Raw data.
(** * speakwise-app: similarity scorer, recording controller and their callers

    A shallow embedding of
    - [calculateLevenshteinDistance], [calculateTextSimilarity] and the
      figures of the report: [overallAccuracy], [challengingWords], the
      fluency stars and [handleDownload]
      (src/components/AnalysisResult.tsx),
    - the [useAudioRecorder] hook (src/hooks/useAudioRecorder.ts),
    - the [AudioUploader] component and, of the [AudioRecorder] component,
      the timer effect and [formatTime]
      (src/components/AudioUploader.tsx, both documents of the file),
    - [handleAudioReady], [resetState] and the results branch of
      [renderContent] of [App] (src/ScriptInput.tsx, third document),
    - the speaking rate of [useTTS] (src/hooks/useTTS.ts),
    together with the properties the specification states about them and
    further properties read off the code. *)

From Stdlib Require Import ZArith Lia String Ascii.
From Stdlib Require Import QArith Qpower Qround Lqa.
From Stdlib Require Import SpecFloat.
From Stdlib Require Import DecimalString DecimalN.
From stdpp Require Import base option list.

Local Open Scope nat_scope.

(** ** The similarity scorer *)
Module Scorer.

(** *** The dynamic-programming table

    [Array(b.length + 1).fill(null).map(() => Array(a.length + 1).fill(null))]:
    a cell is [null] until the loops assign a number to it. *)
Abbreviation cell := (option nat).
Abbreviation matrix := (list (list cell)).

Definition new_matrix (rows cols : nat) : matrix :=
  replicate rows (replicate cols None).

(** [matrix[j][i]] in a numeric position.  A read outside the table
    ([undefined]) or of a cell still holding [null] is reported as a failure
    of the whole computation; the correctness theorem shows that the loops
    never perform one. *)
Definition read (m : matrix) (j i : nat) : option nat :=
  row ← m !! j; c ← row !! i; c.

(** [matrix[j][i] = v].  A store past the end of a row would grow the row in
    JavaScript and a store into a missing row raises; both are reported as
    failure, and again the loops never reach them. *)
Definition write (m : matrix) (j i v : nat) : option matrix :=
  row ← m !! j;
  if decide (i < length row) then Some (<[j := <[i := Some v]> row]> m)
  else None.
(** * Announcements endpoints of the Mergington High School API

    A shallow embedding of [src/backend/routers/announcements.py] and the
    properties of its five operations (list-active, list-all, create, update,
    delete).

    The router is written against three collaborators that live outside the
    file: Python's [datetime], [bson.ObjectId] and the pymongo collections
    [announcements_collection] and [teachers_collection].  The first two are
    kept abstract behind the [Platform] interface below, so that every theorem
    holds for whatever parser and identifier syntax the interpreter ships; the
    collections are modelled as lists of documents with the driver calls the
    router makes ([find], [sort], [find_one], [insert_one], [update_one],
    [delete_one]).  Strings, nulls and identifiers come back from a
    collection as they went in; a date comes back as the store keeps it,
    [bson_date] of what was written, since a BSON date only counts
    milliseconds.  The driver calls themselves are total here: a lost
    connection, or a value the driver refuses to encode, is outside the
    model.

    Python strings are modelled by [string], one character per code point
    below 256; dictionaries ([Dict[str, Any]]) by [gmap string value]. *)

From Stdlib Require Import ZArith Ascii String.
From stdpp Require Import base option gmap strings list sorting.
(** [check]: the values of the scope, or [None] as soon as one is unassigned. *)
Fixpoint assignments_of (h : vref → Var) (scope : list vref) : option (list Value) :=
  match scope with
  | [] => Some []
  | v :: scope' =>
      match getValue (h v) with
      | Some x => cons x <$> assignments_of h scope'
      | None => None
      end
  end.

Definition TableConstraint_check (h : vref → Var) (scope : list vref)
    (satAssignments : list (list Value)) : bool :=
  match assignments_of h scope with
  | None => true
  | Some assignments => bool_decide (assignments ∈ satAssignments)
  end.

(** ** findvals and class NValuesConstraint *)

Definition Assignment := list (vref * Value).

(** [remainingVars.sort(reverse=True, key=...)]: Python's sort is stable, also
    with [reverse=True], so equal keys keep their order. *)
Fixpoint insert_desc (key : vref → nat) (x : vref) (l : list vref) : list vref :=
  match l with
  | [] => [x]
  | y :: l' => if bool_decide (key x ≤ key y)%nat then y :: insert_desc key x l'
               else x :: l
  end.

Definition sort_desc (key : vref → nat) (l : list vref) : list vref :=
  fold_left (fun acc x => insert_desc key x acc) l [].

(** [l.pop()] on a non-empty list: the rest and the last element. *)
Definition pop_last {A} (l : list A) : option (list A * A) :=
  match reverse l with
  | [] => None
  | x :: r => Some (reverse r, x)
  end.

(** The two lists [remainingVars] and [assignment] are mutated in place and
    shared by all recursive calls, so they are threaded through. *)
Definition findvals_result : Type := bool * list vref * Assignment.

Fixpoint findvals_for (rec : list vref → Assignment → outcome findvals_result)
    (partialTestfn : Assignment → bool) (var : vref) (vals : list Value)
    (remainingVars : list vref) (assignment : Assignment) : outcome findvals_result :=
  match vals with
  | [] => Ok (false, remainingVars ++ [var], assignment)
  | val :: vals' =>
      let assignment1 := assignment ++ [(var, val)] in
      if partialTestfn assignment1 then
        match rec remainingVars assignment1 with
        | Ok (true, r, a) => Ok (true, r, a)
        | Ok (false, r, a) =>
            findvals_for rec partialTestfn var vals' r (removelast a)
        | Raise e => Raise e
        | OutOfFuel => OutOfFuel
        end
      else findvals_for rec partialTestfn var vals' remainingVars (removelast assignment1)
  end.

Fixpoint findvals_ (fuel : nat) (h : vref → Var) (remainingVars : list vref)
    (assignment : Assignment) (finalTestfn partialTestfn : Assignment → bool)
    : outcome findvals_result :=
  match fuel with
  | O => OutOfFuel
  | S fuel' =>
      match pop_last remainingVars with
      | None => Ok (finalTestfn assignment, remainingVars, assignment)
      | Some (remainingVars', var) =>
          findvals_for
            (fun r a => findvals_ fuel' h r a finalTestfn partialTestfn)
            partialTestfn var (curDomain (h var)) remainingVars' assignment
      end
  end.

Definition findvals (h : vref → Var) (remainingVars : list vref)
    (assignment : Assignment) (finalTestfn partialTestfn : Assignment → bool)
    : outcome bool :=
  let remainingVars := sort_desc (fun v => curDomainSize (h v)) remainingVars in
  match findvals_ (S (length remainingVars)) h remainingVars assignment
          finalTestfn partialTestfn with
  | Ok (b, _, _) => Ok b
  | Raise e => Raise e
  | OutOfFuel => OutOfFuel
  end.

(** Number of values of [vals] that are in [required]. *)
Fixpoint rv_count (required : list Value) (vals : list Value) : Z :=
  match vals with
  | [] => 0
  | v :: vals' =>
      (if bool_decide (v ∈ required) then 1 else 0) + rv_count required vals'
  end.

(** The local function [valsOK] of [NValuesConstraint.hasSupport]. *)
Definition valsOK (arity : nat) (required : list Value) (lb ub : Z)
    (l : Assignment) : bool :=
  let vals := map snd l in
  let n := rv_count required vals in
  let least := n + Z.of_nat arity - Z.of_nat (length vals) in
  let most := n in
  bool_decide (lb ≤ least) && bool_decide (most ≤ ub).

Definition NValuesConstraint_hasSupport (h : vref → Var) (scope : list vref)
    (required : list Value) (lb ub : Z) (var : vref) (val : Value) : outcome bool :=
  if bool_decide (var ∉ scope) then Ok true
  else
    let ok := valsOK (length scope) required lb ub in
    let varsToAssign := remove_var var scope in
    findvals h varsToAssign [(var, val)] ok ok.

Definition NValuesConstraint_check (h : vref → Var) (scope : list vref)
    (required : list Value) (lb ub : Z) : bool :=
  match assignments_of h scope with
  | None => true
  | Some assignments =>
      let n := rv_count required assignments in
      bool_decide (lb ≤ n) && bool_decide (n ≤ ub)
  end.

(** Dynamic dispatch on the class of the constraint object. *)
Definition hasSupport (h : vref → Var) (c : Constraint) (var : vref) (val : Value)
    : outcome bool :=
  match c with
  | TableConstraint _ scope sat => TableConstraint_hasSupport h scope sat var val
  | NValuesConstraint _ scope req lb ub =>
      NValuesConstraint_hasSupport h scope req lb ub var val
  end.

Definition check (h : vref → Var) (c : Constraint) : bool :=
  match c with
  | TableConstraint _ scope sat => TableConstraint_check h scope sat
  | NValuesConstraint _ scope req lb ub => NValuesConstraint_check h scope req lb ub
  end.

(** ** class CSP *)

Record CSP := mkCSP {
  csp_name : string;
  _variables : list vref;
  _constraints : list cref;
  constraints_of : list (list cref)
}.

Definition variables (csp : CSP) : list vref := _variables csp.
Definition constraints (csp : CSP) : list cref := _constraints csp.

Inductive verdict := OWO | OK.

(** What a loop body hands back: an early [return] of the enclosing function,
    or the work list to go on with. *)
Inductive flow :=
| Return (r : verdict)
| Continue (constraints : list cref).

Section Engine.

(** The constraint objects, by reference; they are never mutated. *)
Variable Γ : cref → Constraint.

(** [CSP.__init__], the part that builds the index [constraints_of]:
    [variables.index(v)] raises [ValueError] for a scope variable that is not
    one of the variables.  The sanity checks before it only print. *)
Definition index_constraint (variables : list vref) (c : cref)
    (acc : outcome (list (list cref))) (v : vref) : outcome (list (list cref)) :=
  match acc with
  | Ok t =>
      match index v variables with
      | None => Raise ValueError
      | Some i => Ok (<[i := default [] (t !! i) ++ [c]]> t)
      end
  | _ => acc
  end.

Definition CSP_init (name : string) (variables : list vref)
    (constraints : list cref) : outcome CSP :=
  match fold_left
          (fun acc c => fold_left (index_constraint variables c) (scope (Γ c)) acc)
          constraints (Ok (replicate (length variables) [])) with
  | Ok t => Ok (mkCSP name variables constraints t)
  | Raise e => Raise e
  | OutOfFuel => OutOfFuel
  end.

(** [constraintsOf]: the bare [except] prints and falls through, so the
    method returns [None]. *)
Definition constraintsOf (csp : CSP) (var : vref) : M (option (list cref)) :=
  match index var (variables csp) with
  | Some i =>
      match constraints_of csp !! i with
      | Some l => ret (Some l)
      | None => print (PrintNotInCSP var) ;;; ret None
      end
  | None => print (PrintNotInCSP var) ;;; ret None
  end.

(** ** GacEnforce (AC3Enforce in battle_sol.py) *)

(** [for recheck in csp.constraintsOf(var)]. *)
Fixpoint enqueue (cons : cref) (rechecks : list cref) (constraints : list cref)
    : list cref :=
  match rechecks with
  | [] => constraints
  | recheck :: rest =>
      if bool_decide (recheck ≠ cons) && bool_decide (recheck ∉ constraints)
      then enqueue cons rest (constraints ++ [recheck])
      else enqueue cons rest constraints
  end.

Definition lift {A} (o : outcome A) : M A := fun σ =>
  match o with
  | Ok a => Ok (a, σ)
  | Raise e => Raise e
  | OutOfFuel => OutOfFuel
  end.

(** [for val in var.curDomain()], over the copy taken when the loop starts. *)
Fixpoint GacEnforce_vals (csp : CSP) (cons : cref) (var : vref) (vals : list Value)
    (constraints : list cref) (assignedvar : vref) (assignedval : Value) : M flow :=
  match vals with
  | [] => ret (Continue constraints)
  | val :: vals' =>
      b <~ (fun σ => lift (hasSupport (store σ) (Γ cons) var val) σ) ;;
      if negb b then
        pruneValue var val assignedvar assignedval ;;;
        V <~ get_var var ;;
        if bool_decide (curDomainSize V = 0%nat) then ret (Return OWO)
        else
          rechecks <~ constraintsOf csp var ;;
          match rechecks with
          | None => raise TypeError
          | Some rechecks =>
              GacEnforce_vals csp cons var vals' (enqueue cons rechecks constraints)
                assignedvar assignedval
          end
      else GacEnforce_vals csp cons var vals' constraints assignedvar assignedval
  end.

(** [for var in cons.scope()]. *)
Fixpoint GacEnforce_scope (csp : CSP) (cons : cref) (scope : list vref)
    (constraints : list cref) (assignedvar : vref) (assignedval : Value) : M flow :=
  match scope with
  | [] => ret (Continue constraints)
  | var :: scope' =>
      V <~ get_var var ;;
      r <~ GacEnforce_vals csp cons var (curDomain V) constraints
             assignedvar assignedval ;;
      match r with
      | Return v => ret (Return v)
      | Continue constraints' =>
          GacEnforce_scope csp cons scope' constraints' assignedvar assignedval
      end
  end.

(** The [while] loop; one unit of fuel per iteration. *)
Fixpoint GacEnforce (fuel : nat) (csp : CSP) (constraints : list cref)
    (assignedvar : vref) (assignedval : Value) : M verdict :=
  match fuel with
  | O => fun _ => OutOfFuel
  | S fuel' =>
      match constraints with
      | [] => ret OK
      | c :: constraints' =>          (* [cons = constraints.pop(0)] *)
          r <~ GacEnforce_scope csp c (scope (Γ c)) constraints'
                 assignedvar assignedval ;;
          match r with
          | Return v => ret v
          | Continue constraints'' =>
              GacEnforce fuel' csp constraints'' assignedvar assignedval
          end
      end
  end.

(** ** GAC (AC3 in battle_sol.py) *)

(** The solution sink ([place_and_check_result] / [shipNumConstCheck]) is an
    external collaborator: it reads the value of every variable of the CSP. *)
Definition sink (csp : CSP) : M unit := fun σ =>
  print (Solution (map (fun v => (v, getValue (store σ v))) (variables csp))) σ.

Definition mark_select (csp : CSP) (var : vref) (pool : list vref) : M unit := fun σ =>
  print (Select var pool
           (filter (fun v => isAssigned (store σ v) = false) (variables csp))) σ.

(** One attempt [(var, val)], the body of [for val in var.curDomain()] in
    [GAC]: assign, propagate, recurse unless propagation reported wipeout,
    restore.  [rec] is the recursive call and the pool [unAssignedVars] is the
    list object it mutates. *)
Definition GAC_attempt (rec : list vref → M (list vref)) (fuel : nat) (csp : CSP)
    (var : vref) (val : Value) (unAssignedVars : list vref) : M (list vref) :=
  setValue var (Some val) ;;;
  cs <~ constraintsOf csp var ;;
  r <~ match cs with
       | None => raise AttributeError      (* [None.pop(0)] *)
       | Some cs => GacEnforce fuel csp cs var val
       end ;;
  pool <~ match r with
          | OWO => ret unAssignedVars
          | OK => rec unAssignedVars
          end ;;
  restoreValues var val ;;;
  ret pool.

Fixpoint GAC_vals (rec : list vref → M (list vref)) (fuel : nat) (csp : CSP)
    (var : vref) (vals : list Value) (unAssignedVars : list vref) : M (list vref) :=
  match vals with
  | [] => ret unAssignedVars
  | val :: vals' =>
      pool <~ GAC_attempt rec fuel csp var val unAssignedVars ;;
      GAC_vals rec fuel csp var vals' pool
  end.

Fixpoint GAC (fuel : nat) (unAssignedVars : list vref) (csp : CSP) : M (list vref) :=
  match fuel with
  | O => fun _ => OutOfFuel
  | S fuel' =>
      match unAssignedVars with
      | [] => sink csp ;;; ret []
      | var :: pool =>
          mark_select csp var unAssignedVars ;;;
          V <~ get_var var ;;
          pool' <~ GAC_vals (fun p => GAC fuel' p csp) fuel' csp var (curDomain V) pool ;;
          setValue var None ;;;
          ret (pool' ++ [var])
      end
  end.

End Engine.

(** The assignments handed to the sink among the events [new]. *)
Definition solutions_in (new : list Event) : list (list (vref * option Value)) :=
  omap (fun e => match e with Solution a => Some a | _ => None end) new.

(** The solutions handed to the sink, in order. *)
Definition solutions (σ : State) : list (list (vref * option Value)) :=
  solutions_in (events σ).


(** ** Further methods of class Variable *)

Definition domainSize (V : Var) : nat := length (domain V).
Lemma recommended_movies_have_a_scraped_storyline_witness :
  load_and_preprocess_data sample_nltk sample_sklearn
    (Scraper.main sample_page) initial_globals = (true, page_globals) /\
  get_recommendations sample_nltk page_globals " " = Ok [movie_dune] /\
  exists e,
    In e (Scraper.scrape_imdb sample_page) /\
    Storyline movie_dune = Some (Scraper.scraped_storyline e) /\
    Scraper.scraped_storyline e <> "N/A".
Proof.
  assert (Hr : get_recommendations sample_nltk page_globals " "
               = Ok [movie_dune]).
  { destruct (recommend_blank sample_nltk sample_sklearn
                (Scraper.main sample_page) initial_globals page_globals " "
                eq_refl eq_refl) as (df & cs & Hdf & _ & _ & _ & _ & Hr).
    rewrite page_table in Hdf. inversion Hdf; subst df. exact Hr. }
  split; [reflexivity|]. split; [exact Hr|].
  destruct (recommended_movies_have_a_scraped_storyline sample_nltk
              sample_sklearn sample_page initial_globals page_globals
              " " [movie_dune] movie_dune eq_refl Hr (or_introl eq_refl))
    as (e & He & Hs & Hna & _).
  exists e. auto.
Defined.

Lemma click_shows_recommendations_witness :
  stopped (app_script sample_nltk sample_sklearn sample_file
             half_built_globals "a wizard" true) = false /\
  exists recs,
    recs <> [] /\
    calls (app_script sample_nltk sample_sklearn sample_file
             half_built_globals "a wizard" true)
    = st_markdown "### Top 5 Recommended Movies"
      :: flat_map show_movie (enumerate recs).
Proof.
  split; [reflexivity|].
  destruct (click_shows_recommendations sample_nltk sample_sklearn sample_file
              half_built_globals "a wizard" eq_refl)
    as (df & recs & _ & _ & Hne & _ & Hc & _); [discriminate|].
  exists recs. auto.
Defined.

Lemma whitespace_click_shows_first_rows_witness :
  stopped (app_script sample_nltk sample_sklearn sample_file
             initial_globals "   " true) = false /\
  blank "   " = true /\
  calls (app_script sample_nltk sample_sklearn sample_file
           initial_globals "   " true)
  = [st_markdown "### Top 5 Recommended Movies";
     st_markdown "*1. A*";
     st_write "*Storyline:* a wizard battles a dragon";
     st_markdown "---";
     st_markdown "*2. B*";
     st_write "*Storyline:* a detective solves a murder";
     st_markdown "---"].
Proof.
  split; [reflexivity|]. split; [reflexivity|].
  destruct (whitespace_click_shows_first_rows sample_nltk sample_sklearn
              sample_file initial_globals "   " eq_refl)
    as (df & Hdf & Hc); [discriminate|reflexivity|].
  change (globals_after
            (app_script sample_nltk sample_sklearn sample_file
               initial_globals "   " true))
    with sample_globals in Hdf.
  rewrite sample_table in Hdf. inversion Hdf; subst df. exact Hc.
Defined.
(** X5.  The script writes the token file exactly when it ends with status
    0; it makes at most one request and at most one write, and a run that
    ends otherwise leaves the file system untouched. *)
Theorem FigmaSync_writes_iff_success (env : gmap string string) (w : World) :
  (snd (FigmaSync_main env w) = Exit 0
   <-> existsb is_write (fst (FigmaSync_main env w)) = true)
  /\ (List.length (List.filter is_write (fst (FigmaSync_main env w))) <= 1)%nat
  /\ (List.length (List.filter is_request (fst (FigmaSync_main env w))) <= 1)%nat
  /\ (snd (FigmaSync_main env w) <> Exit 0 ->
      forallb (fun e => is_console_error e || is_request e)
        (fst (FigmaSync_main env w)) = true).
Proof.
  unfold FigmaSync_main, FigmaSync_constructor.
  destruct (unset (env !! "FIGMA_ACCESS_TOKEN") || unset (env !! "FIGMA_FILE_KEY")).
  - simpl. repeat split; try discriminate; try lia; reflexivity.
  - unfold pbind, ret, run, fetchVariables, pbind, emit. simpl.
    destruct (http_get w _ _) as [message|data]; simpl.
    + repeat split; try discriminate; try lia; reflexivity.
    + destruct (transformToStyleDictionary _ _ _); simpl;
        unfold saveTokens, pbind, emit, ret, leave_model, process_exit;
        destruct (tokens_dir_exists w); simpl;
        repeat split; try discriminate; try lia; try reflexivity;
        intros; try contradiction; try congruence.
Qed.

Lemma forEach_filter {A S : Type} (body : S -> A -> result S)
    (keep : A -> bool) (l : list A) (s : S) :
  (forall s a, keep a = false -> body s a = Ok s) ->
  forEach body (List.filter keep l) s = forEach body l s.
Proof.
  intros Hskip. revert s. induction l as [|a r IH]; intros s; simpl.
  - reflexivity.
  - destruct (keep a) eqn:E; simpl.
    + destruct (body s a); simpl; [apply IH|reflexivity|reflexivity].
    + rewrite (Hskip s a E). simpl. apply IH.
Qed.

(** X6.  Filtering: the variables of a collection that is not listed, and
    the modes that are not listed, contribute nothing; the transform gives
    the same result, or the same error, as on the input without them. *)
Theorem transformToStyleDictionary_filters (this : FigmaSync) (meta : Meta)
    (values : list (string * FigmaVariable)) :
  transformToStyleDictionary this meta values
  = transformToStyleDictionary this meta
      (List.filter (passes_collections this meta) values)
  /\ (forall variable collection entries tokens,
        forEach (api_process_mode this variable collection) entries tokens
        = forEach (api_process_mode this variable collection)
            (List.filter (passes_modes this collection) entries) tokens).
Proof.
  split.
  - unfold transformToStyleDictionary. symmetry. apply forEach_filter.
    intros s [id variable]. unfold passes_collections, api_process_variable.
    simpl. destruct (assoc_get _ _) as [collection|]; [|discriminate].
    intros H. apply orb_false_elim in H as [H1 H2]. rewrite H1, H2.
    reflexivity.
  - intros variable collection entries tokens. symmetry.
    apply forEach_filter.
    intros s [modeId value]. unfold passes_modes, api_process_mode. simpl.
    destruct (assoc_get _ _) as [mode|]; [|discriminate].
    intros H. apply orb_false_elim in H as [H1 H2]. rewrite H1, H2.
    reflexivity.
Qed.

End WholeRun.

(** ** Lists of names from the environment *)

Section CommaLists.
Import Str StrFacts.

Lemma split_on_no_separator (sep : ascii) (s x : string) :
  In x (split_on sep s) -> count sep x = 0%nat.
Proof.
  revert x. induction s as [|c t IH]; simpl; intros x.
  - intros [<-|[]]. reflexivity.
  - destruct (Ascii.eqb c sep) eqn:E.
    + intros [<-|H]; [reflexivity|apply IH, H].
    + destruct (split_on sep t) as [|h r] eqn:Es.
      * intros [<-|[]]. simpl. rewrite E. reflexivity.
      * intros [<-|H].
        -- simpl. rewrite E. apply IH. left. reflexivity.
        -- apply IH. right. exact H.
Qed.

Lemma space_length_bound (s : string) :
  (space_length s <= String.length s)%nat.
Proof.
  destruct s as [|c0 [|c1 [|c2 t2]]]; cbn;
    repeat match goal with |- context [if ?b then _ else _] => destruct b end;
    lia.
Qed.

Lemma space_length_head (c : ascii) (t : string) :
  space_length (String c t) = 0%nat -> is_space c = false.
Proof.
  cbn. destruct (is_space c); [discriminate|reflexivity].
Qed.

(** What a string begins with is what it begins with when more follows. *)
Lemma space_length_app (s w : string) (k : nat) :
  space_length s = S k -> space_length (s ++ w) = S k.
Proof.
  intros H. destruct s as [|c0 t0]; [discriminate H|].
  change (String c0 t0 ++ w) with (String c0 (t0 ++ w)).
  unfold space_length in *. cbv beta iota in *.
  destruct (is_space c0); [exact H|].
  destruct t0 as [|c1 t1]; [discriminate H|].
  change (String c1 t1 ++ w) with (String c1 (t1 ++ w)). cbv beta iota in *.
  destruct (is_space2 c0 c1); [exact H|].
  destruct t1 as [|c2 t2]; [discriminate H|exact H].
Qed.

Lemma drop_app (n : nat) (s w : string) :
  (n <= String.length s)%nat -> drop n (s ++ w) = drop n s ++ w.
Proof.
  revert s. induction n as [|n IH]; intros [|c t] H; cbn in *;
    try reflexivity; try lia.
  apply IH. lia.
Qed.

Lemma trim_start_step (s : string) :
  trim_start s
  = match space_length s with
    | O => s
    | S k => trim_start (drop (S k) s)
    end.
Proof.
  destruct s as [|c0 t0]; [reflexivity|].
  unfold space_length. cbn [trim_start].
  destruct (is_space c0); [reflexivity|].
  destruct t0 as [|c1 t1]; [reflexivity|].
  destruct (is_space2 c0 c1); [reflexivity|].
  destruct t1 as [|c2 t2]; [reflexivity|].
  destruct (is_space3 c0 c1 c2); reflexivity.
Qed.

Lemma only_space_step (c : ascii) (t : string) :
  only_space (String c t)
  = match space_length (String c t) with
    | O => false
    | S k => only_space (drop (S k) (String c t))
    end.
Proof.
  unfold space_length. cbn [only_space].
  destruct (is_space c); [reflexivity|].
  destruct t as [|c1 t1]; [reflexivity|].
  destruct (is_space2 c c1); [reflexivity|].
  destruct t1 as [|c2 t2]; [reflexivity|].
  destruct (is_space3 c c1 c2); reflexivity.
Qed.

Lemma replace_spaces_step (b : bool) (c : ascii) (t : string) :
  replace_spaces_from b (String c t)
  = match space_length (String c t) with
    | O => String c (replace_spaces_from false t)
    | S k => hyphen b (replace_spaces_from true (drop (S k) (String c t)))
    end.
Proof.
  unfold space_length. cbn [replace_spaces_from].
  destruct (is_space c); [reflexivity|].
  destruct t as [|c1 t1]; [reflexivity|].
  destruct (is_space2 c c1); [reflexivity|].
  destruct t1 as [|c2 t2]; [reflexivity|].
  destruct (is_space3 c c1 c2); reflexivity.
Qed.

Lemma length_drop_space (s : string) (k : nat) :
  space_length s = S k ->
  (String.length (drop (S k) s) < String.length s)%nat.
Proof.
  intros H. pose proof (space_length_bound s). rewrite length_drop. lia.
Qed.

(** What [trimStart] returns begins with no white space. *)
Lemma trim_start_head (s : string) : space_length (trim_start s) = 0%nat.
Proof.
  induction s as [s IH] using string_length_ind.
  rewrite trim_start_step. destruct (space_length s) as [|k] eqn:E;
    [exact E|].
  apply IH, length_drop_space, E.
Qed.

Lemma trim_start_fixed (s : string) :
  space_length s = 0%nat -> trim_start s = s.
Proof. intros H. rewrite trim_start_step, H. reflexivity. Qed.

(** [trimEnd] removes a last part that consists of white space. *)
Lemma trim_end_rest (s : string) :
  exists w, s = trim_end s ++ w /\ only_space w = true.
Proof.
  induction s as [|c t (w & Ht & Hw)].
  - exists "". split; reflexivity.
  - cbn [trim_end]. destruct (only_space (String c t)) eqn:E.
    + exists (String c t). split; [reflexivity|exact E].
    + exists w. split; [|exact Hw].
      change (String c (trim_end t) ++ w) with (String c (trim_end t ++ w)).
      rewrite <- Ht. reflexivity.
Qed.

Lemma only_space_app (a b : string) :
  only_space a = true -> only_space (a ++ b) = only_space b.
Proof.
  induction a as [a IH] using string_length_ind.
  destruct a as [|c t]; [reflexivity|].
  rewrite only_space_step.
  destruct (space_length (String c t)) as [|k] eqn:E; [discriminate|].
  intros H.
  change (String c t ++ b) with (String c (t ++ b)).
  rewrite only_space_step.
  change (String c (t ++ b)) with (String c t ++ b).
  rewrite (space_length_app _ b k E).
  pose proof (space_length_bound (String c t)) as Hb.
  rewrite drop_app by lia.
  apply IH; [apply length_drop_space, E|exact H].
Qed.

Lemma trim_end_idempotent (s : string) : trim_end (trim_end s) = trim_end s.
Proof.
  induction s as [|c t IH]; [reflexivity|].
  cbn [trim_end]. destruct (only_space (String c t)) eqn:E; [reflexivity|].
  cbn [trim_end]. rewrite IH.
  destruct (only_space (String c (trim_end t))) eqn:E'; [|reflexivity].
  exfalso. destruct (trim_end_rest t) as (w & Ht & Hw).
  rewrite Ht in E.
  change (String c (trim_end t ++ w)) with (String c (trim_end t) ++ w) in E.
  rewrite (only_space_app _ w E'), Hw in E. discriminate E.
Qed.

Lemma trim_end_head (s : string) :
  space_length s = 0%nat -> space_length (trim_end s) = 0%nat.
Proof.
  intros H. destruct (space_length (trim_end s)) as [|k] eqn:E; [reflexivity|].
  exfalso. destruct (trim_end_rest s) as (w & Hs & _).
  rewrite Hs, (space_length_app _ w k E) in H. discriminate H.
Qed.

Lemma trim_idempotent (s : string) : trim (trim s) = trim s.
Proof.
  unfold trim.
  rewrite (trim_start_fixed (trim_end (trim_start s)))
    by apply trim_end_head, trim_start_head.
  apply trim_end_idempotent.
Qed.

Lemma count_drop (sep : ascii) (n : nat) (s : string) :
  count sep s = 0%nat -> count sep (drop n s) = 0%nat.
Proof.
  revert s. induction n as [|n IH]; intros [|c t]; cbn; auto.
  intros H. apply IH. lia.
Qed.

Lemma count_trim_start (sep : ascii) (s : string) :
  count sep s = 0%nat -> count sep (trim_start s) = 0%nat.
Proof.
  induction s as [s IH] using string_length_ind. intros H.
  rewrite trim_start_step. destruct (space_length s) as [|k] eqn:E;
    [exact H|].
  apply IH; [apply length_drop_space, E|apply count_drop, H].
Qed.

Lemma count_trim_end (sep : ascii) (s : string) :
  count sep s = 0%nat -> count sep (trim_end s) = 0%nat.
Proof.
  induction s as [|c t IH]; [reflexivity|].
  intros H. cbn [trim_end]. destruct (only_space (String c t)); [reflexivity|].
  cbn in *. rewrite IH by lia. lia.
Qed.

Task requirements.
Give back the records word for word. Start at the first line, end at the line containing "- the [useAudioRecorder]", and include both.

Result for this exercise.
(** * speakwise-app: similarity scorer, recording controller and their callers

    A shallow embedding of
    - [calculateLevenshteinDistance], [calculateTextSimilarity] and the
      figures of the report: [overallAccuracy], [challengingWords], the
      fluency stars and [handleDownload]
      (src/components/AnalysisResult.tsx),
    - the [useAudioRecorder] hook (src/hooks/useAudioRecorder.ts),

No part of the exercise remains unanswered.